I try to prepare my kids for life with these two statements. They’re sick of hearing them, but I’m OK with that; it shows they’re listening at least a little bit.

1. Life isn’t fair.

2. If you didn’t earn it, nobody owes it to you.

If you can consistently accept and apply these statements,  you can avoid wallowing in the victim mentality that causes so many people to be unhappy.

The “need to belong” is well understood by most people, at least instinctively if not objectively. But if membership in some sort of group or “tribe” defines belonging and self-identification, aren’t we really defining ourselves by exclusion; i.e. who doesn’t belong to our chosen group or identity?

Take any identifiable grouping of people; how about geeks (techies, nerds, … etc.)? We tend to compare ourselves favorably (putting myself in this group, here!) against the “technically unenlightened” all the time. Not that we do it obviously or publicly all the time; it’s more the smug inner sense of superiority over the unenlightened Luddites that provides the emotional payoff.

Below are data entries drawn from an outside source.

Lemma homes_length l : 0 <= l_n l -> Z.of_nat (length (homes l)) = l_n l.
Proof. intros H. unfold homes. rewrite length_map, length_seqZ. lia. Qed.

Lemma home_ok l i : homes_ok start (homes l) -> 0 <= i < l_n l ->
  0 <= lh_block l i < 2 ^ 31 /\ data_block start (lh_block l i) /\ l_n l <= LOGBLOCKS.
Proof.
  intros (_ & Hlen & Hok) Hi. rewrite homes_length in Hlen by lia. rewrite Forall_forall in Hok.
  destruct (Hok (lh_block l i)); [|done]. eapply list_elem_of_lookup_2, home_at, Hi.
Qed.

(** write_log copies the blocks of the transaction to the log, and touches no
    other block of the disk. *)
Lemma write_log_spec s P D dirty :
  cache s pid ∅ P D dirty -> calm s pid -> log_at s start -> homes_ok start (homes (k_log s)) -> 0 <= l_n (k_log s) ->
  (size dirty < bhead)%nat -> (forall x, x ∈ dirty <-> x ∈ homes (k_log s)) ->
  exists s' D', write_log (S fuel) s = Ret tt s' /\ cache s' pid ∅ P D' dirty /\ frame s s'
  /\ at_every_crash (k_disk s) (k_disk s') (same_on (fun bn => ~ log_block start bn) (k_disk s))
  /\ (forall bn, ~ log_block start bn -> D' bn = D bn)
  /\ (forall i, 0 <= i < l_n (k_log s) -> D' (start + i + 1) = D (lh_block (k_log s) i)).
Proof.
  intros I C (Edev & Est & Hst & Hst') Hok Hn Hfree Hdirty. set (l := k_log s) in *.
  unfold write_log. erewrite bind_ret_eq by reflexivity. fold l. rewrite Edev, Est.
  for_inv (fun i s' => exists D', cache s' pid ∅ P D' dirty /\ frame s s'
      /\ at_every_crash (k_disk s) (k_disk s') (same_on (fun bn => ~ log_block start bn) (k_disk s))
      /\ (forall bn, ~ log_block start bn -> D' bn = D bn)
      /\ (forall j, 0 <= j < i -> D' (start + j + 1) = D (lh_block l j))).
  destruct Hloop as (s' & E & D' & HJ); [done| | |by exists s', D'].
  { exists D. split; [done|]. split; [done|]. split; [by apply crash_start, same_refl|]. split; [done|lia]. }
  intros i s1 Hi (D1 & I1 & F1 & A1 & N1 & L1).
  destruct (home_ok l i Hok Hi) as (R & Hdata & Hle).
  assert (log_block start (start + i + 1)) as Hlb by (unfold log_block; lia).
  assert (~ log_block start (lh_block l i)) as Hx by (unfold log_block, data_block in *; lia).
  rewrite (uint32_small (start + i + 1)), (uint32_small (lh_block l i)) by lia.
  destruct (write_log_step s1 P D1 dirty (start + i + 1) (lh_block l i) I1) as (s2 & E2 & I2 & K2 & F2); [by eapply frame_calm| |by eapply cache_free| | |].
  { intros E0. by rewrite E0 in Hlb. }
  { apply Hdirty. eapply list_elem_of_lookup_2, home_at, Hi. }
  { rewrite Hdirty. intros (y & Ey & Hy%elem_of_seqZ)%list_elem_of_fmap. destruct (home_ok l y Hok) as (_ & ? & _); [lia|]. unfold log_block, data_block in *. lia. }
  exists s2. split; [exact E2|]. eexists. split; [exact I2|]. split; [by eapply frame_trans|]. split_and!.
  - rewrite K2. apply crash_write; [done|]. apply same_write; [by eapply crash_end|tauto|apply I1].
  - intros bn Hbn. rewrite fupd_ne by (by intros ->). by apply N1.
  - intros j Hj. destruct (decide (j = i)) as [->|]; [by rewrite fupd_eq, N1|]. rewrite fupd_ne by lia. apply L1. lia.
Qed.

Lemma homes_inj l i j : homes_ok start (homes l) -> 0 <= i < l_n l -> 0 <= j < l_n l -> lh_block l i = lh_block l j -> i = j.
Proof.
  intros (Hnd & _) Hi Hj E. pose proof (home_at l i Hi) as H1. pose proof (home_at l j Hj) as H2. rewrite E in H1.
  pose proof (NoDup_lookup _ _ _ _ Hnd H1 H2). lia.
Qed.

Lemma home_in l x : x ∈ homes l <-> exists i, 0 <= i < l_n l /\ lh_block l i = x.
Proof.
  unfold homes. rewrite list_elem_of_fmap. split.
  - intros (i & -> & Hi%elem_of_seqZ). exists i. split; [lia|done].
  - intros (i & Hi & <-). exists i. split; [done|]. apply elem_of_seqZ. lia.
Qed.

Lemma recovering_message (recovering : bool) fmt args s : calm s pid ->
  exists out, (if recovering then let* _ := printf fmt args in skip else skip) s = Ret tt (set_k_out out s).
Proof.
  intros C. destruct recovering; [|exists (k_out s); by destruct s].
  destruct (printf_spec fmt args s) as (out & E); [rewrite (calm_held _ _ C); set_solver|]. exists out. by erewrite bind_ret_eq by exact E.
Qed.
(* ===== verification/FsData.v ===== *)
(** * Data of the file system: path names, directory entries, inodes on disk

    What [skipelem] makes of a path, when [namecmp] finds the entry that
    [dirlink] wrote, and that [iupdate] and [ilock] are inverse on the inode
    block. *)
From S2P Require Import Prelude State CString Bytes Bio Fs.

Open Scope Z_scope.

(** ** Path names *)

(** The elements of a path: what stands between slashes, when not empty. *)
Fixpoint split_at (sep : Z) (path : list Z) : list (list Z) :=
  match path with
  | [] => [[]]
  | c :: path' =>
      if c =? sep then [] :: split_at sep path'
      else match split_at sep path' with
           | e :: es => (c :: e) :: es
           | [] => [[c]]
           end
  end.
Definition elems (path : list Z) : list (list Z) :=
  filter (fun e => e <> []) (split_at slash path).

(** The file name in a buffer of [DIRSIZ] bytes. *)
Definition name_of (name : list Z) : list Z := take (Z.to_nat DIRSIZ) (cstr name).

(** The names [namex] looks up, by repeating [skipelem]. *)
Fixpoint path_names (n : nat) (path name : list Z) : option (list (list Z)) :=
  match n with
  | O => None
  | S n' =>
      match skipelem path name with
      | None => Some []
      | Some (path', name') => (fun l => name_of name' :: l) <$> path_names n' path' name'
      end
  end.

Lemma split_at_nonempty sep path : split_at sep path <> [].
Proof. destruct path as [|c path]; simpl; [done|]. destruct (c =? sep); [done|]. by destruct (split_at sep path). Qed.

Lemma elems_skip path : elems (skip_slashes path) = elems path.
Proof.
  induction path as [|c path IH]; [done|]. cbn [skip_slashes]. destruct (c =? slash) eqn:E; [|done].
  rewrite IH. unfold elems. cbn [split_at]. by rewrite E.
Qed.

Lemma skip_slashes_head path c rest : skip_slashes path = c :: rest -> c <> slash.
Proof.
  induction path as [|d path IH]; simpl; [done|]. destruct (Z.eqb_spec d slash); [apply IH|]. by intros [= <- _].
Qed.

Lemma skip_slashes_le path : (length (skip_slashes path) <= length path)%nat.
Proof. induction path as [|c path IH]; simpl; [lia|]. destruct (c =? slash); simpl; lia. Qed.

Lemma take_elem_split path e r :
  take_elem path = (e, r) ->
  path = e ++ r /\ slash ∉ e /\ (r = [] \/ exists r', r = slash :: r') /\
  split_at slash path = match r with [] => [e] | _ :: r' => e :: split_at slash r' end.
Proof.
  revert e r. induction path as [|c path IH]; simpl; intros e r; [intros [= <- <-]; set_solver|].
  destruct (Z.eqb_spec c slash) as [->|Hc]; [intros [= <- <-]; set_solver|].
  destruct (take_elem path) as [e' r'] eqn:E. intros [= <- <-].
  destruct (IH e' r' eq_refl) as (-> & H1 & H2 & ->). split; [done|]. split; [set_solver|]. split; [done|].
  by destruct r'.
Qed.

I would propose that this “exclusionary superiority” concept is a primary factor of our need to belong, and that there is evidence of it in most social structures. You can see it in the white collar worker who looks down on the “people who have to work with their hands”, while it’s also evident in the factory worker who mocks the engineers who “have no idea how this machine really works.” It’s patently obvious in gated communities and country clubs, but just as present in teenage cliques, music fans (“the band you like is a bunch of posers”) and activists (“obviously you’re not really as committed to <insert cause here> as we are.”)

The point is that regardless of how much we may not want to admit it, a sense of belonging is heavily derived from a feeling of superiority and exclusion.

You’ve probably met individuals who always tend to think others are out to con them or cheat them. While they may be right some portion of the time, this characteristic is a sure sign that at the very least, this person’s mindset runs to a strong awareness of, if not a proclivity for, taking advantage of others.

Have you ever been in a meeting or with a group of friends, and the “loose cannon” of the group spews out the nasty truth that everyone is thinking, but is afraid to say? These folks perform a useful public service; because they either don’t care what people think, or don’t stop to consider the consequences, they bring the point into the conversation, while allowing everyone else to benefit from it while avoiding the responsibility for it.

We like to think of the general population as exercising reasonable amounts of restraint and personal responsibility; further, we subconsciously prefer to assume that some measure of moral character is the motivation for the exercise of said restraint. However, I suspect that much of what keeps the average person from wildly irresponsible behavior is instead the simple inability to finance it. I would propose that even a brief and very informal survey of say, lottery winners, would provide some evidence to support this theory.